== Segment start ==
(* ===== verification/PageTable.v ===== *)
(** Two-level page tables: [walkpgdir] and [mappages] of vm.c, copied verbatim at
    the end of shm.h.

    Directories and tables live in kernel memory.  [pte] is the abstraction: the
    page-table entry the hardware finds for an address, 0 where there is no table.
    [pt_ok] says that the tables of a directory are distinct allocator pages, none
    of them free; the theorems give the effect of the two routines on [pte] and
    show that no other memory changes. *)

From stdpp Require Import base tactics option list gmap sets strings numbers.
From Stdlib Require Import ZArith Lia.
From S2P Require Import Prelude Mem Layout Kalloc.
Open Scope Z_scope.

Definition present (e : Z) : bool := negb (Z.land e PTE_P =? 0).

Definition walkpgdir (pgdir va : Z) (alloc : bool) : M kmem Z :=
  let pde := pgdir + 4 * PDX va in
  e <- load32 pde ;;
  if present e then ret (p2v (PTE_ADDR e) + 4 * PTX va)
  else if negb alloc then ret 0 else
  pgtab <- kalloc ;;
  if pgtab =? 0 then ret 0 else
  kmemset pgtab 0 PGSIZE ;;
  store32 pde (Z.lor (Z.lor (Z.lor (v2p pgtab) PTE_P) PTE_W) PTE_U) ;;
  ret (pgtab + 4 * PTX va).

(** The loop of [mappages] from page [a] to page [last]. *)
Fixpoint mappages_loop (fuel : nat) (pgdir a last pa perm : Z) : M kmem Z :=
  match fuel with
  | O => nofuel
  | S k =>
      pte <- walkpgdir pgdir a true ;;
      if pte =? 0 then ret (-1) else
      e <- load32 pte ;;
      if present e then panic "remap" else
      store32 pte (Z.lor (Z.lor pa perm) PTE_P) ;;
      if a =? last then ret 0
      else mappages_loop k pgdir (u32 (a + PGSIZE)) last (u32 (pa + PGSIZE)) perm
  end.

(** The loop visits [(last - a) / PGSIZE + 1] pages, counted modulo the word size. *)
Definition mappages (pgdir va size pa perm : Z) : M kmem Z :=
  let a := PGROUNDDOWN va in
  let last := PGROUNDDOWN (u32 (u32 va + size - 1)) in
  mappages_loop (S (Z.to_nat (u32 (last - a) / PGSIZE))) pgdir a last pa perm.

(** * The entry the hardware finds *)

Definition pgtab_of (m : mem) (pgdir i : Z) : option Z :=
  let e := ld32 m (pgdir + 4 * i) in
  if present e then Some (p2v (PTE_ADDR e)) else None.

Definition pte (m : mem) (pgdir va : Z) : Z :=
  match pgtab_of m pgdir (PDX va) with
  | Some t => ld32 m (t + 4 * PTX va)
  | None => 0
  end.

Section pagetable.
Variable kend : Z.
Abbreviation valid_page := (valid_page kend).
Abbreviation kmem_ok := (kmem_ok kend).

Record pt_ok (m : mem) (pgdir : Z) (l : list Z) : Prop := {
  pt_dir : valid_page pgdir;
  pt_dir_used : pgdir ∉ l;
  pt_tab : forall i t, 0 <= i < 1024 -> pgtab_of m pgdir i = Some t ->
    valid_page t /\ t <> pgdir /\ (t ∉ l);
  pt_inj : forall i j t, 0 <= i < 1024 -> 0 <= j < 1024 ->
    pgtab_of m pgdir i = Some t -> pgtab_of m pgdir j = Some t -> i = j
}.

(** The memory of a page table: its directory and its tables. *)
Definition in_page (a p : Z) : Prop := p <= a < p + PGSIZE.
Definition pt_memory (m : mem) (pgdir a : Z) : Prop :=
  in_page a pgdir \/ exists i t, 0 <= i < 1024 /\ pgtab_of m pgdir i = Some t /\ in_page a t.

(** Nothing changed but the page table and pages taken from the free list. *)
Definition pt_frame (m m' : mem) (pgdir : Z) (l : list Z) : Prop :=
  forall a, ~ pt_memory m pgdir a -> (forall p, p ∈ l -> ~ in_page a p) -> ld8 m' a = ld8 m a.

(** How many tables the directory has yet to get. *)
Definition absent (m : mem) (pgdir : Z) : nat :=
  length (filter (fun i => pgtab_of m pgdir i = None) (seqZ 0 1024)).

(** * Theorems *)

Lemma present_spec e : present e = Z.odd e.
Proof.
  unfold present, PTE_P. change 1 with (Z.ones 1). rewrite Z.land_ones by lia.
  change (2 ^ 1) with 2. rewrite Zmod_odd. by destruct (Z.odd e).
Qed.

Lemma present_0 : present 0 = false.
Proof. done. Qed.

Lemma lor_flags pa f : Z.lor (Z.lor pa f) PTE_P = Z.lor pa (Z.lor f PTE_P).
Proof. symmetry. apply Z.lor_assoc. Qed.

Lemma flags_P_range f : 0 <= f < 4096 -> 0 <= Z.lor f PTE_P < 4096.
Proof.
  intros Hf. split; [apply Z.lor_nonneg; unfold PTE_P; lia|].
  destruct (decide (f = 0)) as [->|]; [done|].
  change 4096 with (2 ^ 12). apply Z.log2_lt_pow2.
  - apply Z.le_neq. split; [apply Z.lor_nonneg; unfold PTE_P; lia|].
    intros E. symmetry in E. by apply Z.lor_eq_0_iff in E as [_ ?].
  - rewrite Z.log2_lor by (unfold PTE_P; lia).
    apply Z.max_lub_lt; [apply Z.log2_lt_pow2; lia|done].
Qed.

Lemma present_mapped pa f : present (Z.lor (Z.lor pa f) PTE_P) = true.
Proof.
  unfold present. apply negb_true_iff, Z.eqb_neq. intros E.
  apply (f_equal (fun z => Z.testbit z 0)) in E.
  rewrite Z.land_spec, Z.lor_spec in E. unfold PTE_P in E.
  change (Z.testbit 1 0) with true in E. rewrite orb_true_r in E. done.
Qed.

Lemma walkpgdir_find pgdir va s :
  run (walkpgdir pgdir va false s) =
    ROk (match pgtab_of (kmemory s) pgdir (PDX va) with
         | Some t => t + 4 * PTX va
         | None => 0 end) s.
Proof.
  unfold walkpgdir, load32, pgtab_of. mrun. destruct (present _); by mrun.
Qed.
(** The parent's pages are not among the child's. *)
Lemma parent_page_free d i k arr l va :
  copy_state d i k arr l -> 0 <= va < KERNBASE -> present (pte m0 pgdir va) = true ->
  let p := frame (pte m0 pgdir va) in
  valid_page p /\ (p ∉ l0) /\ (p ∉ l) /\ ~ pt_memory (kmemory k) d p.
Proof.
  intros Hcs Hva Hp p. destruct (as_page _ _ _ Has0 va Hva Hp) as (Hv & Hn & _).
  split; [done|]. split; [done|]. split.
  - destruct (cs_suffix _ _ _ _ _ Hcs) as [t0 E]. rewrite E in Hn. set_solver.
  - intros Hx. destruct (cs_own _ _ _ _ _ Hcs p Hx) as (q & Hq & Hin).
    by apply (parent_used p p Hv Hn (in_page_base p) q Hq).
Qed.

Lemma is_shm_dec arr pa : is_shm arr pa \/ ~ is_shm arr pa.
Proof.
  destruct (decide (pa ∈ (shmPhys <$> arr))) as [Hin|Hn]; [left|right].
  - apply list_elem_of_fmap in Hin as (e & -> & He). by exists e.
  - intros (e & He & <-). apply Hn. apply list_elem_of_fmap. eauto.
Qed.

Section copy_page.
Context (d i : Z) (k : kmem) (arr : list shm) (l : list Z).
Hypothesis Hcs : copy_state d i k arr l.
Hypothesis Hi : 0 <= i.
Hypothesis Him : i mod 4096 = 0.
Hypothesis Hik : i + 4096 <= KERNBASE.
Hypothesis Hpres : forall va, 0 <= va < i + 4096 -> present (pte m0 pgdir va) = true.
Hypothesis Hroom : (absent (kmemory k) d + 1 <= length l)%nat.
Let e0 := pte m0 pgdir i.

Definition copied_page (r : res vmstate (option unit)) : Prop :=
  exists k' arr' l', r = ROk (Some tt) (mkVm k' arr' u) /\
    copy_state d (i + 4096) k' arr' l' /\
    (absent (kmemory k') d + length l <= absent (kmemory k) d + length l' + 1)%nat.

Local Lemma cp_unmapped : unmapped (kmemory k) d i (i + 4096).
Proof. intros va Hva. apply (cs_todo _ _ _ _ _ Hcs). lia. Qed.

Local Lemma cp_count k' l' t1 t :
  pt_ext d k l k' l' (t1 ++ t) -> (length t1 <= 1)%nat ->
  (length t + absent (kmemory k') d = absent (kmemory k) d)%nat ->
  (absent (kmemory k') d + length l <= absent (kmemory k) d + length l' + 1)%nat.
Proof.
  intros Hext Ht1 Habs. pose proof (ext_list _ _ _ _ _ _ _ Hext) as El.
  apply (f_equal length) in El. rewrite !length_app in El. lia.
Qed.

(** The child's page at [va] is never the parent's page at [i]. *)
Local Lemma cp_new_frame va :
  0 <= va < KERNBASE -> present (pte (kmemory k) d va) = true ->
  frame (pte (kmemory k) d va) <> frame e0.
Proof.
  intros Hva Hpv E. destruct (decide (va < i)) as [Hlt|].
  - destruct (cs_done _ _ _ _ _ Hcs va ltac:(lia)) as (_ & Hc1 & Hc2 & _).
    destruct (is_shm_dec arr0 (PTE_ADDR (pte m0 pgdir va))) as [Hs|Hs].
    + rewrite (Hc1 Hs) in E.
      assert (va / 4096 = i / 4096); [|Z.div_mod_to_equations; lia].
      apply (as_inj _ _ _ Has0); [lia|lia|apply Hpres; lia|apply Hpres; lia|done].
    + destruct (as_page _ _ _ Has0 i ltac:(lia) (Hpres i ltac:(lia))) as (_ & Hn & _).
      apply Hn. fold e0. rewrite <- E. by apply Hc2.
  - by rewrite (cs_todo _ _ _ _ _ Hcs va ltac:(lia)) in Hpv.
Qed.

(** A page of a region is shared. *)
Lemma copyuvm_dup_shared :
  is_shm arr (PTE_ADDR e0) ->
  copied_page (run (copyuvm_dup d i (PTE_ADDR e0) (PTE_FLAGS e0) (mkVm k arr u))).
Proof.
  intros Hs. unfold copyuvm_dup, findPA. rewrite run_bind. cbn [shm_arr].
  destruct (parent_page_free d i k arr l i Hcs ltac:(lia) (Hpres i ltac:(lia))) as (Hv0 & Hn0 & Hnl & Hnm).
  pose proof (findPA_found arr _ 1 Hs) as (j & e & _ & _ & Ef & _).
  destruct (shm_arr_findPA (PTE_ADDR e0) 1 arr) as [r arr'] eqn:Efp.
  injection Ef as -> Earr. cbn [run rbind].
  assert (PTE_ADDR e0 =? NOPA = false) as -> by apply PTE_ADDR_not_NOPA. cbn [negb].
  rewrite run_bind, run_zoom. cbn [lget lens_km km set_shm_arr].
  destruct (add_page d k k l l [] i (frame e0) (PTE_FLAGS e0))
    as (k' & l' & t & Hrun & Hext & Habs & Hpte & Has & Hpg & Hrd);
    [apply (cs_kmem _ _ _ _ _ Hcs)|apply (cs_pt _ _ _ _ _ Hcs)|apply (cs_as _ _ _ _ _ Hcs)
    |apply pt_ext_refl; [apply (cs_kmem _ _ _ _ _ Hcs)|apply (cs_pt _ _ _ _ _ Hcs)]
    |done|lia|done|exact cp_unmapped|done|done|done|exact cp_new_frame|apply PTE_FLAGS_range|lia|].
  assert (v2p (frame e0) = PTE_ADDR e0) as Efr by apply frame_v2p.
  rewrite Efr in Hrun. rewrite Hrun. cbn [rzoom rbind]. mrun.
  change (0 <? 0) with false. cbv iota. exists k', arr', l'. split; [done|]. split.
  - replace arr' with (snd (shm_arr_findPA (PTE_ADDR e0) 1 arr)) by (by rewrite Efp).
    apply (copy_step d i k k k' arr l l' [] t (frame e0)); try done.
    + intros Hx. exfalso. apply Hx. by apply (proj1 (cs_refs _ _ _ _ _ Hcs)).
    + intros o Ho. apply (parent_byte _ i); [apply (cs_same _ _ _ _ _ Hcs)|lia|apply Hpres; lia|].
      unfold in_page, PGSIZE. lia.
  - by apply (cp_count k' l' [] t); [|simpl; lia|].
Qed.

(** Any other page is copied to a new one. *)
Lemma copyuvm_dup_private :
  ~ is_shm arr (PTE_ADDR e0) ->
  copied_page (run (copyuvm_dup d i (PTE_ADDR e0) (PTE_FLAGS e0) (mkVm k arr u))).
Proof.
  intros Hs. unfold copyuvm_dup, findPA. rewrite run_bind. cbn [shm_arr].
  pose proof (findPA_none arr _ 1 Hs) as Efp. rewrite Efp. cbn [run rbind].
  change (NOPA =? NOPA) with true. cbn [negb].
  assert (exists p l1, l = p :: l1) as (p & l1 & El).
  { destruct l as [|p l1]; [simpl in Hroom; lia|eauto]. }
  pose proof (cs_kmem _ _ _ _ _ Hcs) as Hk. pose proof (cs_pt _ _ _ _ _ Hcs) as Hkp.
  pose proof (cs_as _ _ _ _ _ Hcs) as Hka. pose proof Hroom as Hroom'.
  rewrite El in Hk, Hkp, Hka, Hroom'.
  destruct (fresh_page d k p l1 Hk Hkp Hka) as (Hv & Hpl & Hpm & Hpf).
  pose proof (valid_page_pos _ _ Hv).
  rewrite run_bind, run_zoom. cbn [lget lens_km km set_shm_arr].
  rewrite (kalloc_spec kend k (p :: l1)) by done. cbn [rzoom rbind].
  destruct (Z.eqb_spec p 0); [lia|]. mrun. cbn [lget lput lens_km km set_km shm_arr shm_used set_shm_arr].
  set (m1 := memmove _ _ _ _). set (k1 := set_kmemory _ _).
  cbn [set_freelist kmemory use_lock freelist] in m1, k1.
  assert (forall a, ~ in_page a p -> ld8 m1 a = ld8 (kmemory k) a) as Hm1.
  { intros b Hb. subst m1. rewrite ld8_memmove by done. unfold in_page, PGSIZE in *. addr_cases. }
  destruct (pt_ext_kalloc d k p l1 m1 Hk Hkp Hm1)
    as (Hext1 & Hpte1 & Htab1).
  change (mkKmem (use_lock k) (ld32 (kmemory k) p) m1) with k1 in Hext1.
  assert (absent (kmemory k1) d = absent (kmemory k) d) as Eab by (by apply absent_ext).
  destruct (add_page d k k1 (p :: l1) l1 [p] i p (PTE_FLAGS e0))
    as (k' & l' & t & Hrun & Hext & Habs & Hpte & Has & Hpg & Hrd);
    [done|done|done|done|done|lia|done|exact cp_unmapped|done|done
    |intros Hx; apply Hpm; by apply (pt_memory_tabs (kmemory k1))|done|apply PTE_FLAGS_range
    |rewrite Eab; simpl in Hroom'; lia|].
  rewrite <- El in Hext.
  rewrite Hrun. cbn [rzoom rbind]. mrun. change (0 <? 0) with false. cbv iota.
  exists k', arr, l'. split; [done|]. split.
  - replace arr with (snd (shm_arr_findPA (PTE_ADDR e0) 1 arr)) by (by rewrite Efp).
    apply (copy_step d i k k1 k' arr l l' [p] t p); try done.
    + intros Hx. exfalso. apply Hs. by apply (proj1 (cs_refs _ _ _ _ _ Hcs)).
    + intros _. destruct (cs_suffix _ _ _ _ _ Hcs) as [t0 ->].
      apply elem_of_app. right. rewrite El. apply elem_of_cons. by left.
    + intros o Ho. change (kmemory k1) with m1. subst m1. rewrite ld8_memmove by done.
      unfold in_range, PGSIZE. destruct (_ && _) eqn:E; [|lia].
      replace (p + o - p) with o by lia. change (p2v _) with (frame e0).
      apply (parent_byte _ i); [apply (cs_same _ _ _ _ _ Hcs)|lia|apply Hpres; lia|].
      unfold in_page, PGSIZE. lia.
  - apply (cp_count k' l' [p] t); [done|simpl; lia|by rewrite Habs].
Qed.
== Segment end ==
Write the lines out again exactly, from the one containing "- replace arr with" through the last line of the records, and include no other lines.

  - replace arr with (snd (shm_arr_findPA (PTE_ADDR e0) 1 arr)) by (by rewrite Efp).
    apply (copy_step d i k k1 k' arr l l' [p] t p); try done.
    + intros Hx. exfalso. apply Hs. by apply (proj1 (cs_refs _ _ _ _ _ Hcs)).
    + intros _. destruct (cs_suffix _ _ _ _ _ Hcs) as [t0 ->].
      apply elem_of_app. right. rewrite El. apply elem_of_cons. by left.
    + intros o Ho. change (kmemory k1) with m1. subst m1. rewrite ld8_memmove by done.
      unfold in_range, PGSIZE. destruct (_ && _) eqn:E; [|lia].
      replace (p + o - p) with o by lia. change (p2v _) with (frame e0).
      apply (parent_byte _ i); [apply (cs_same _ _ _ _ _ Hcs)|lia|apply Hpres; lia|].
      unfold in_page, PGSIZE. lia.
  - apply (cp_count k' l' [p] t); [done|simpl; lia|by rewrite Habs].
Qed.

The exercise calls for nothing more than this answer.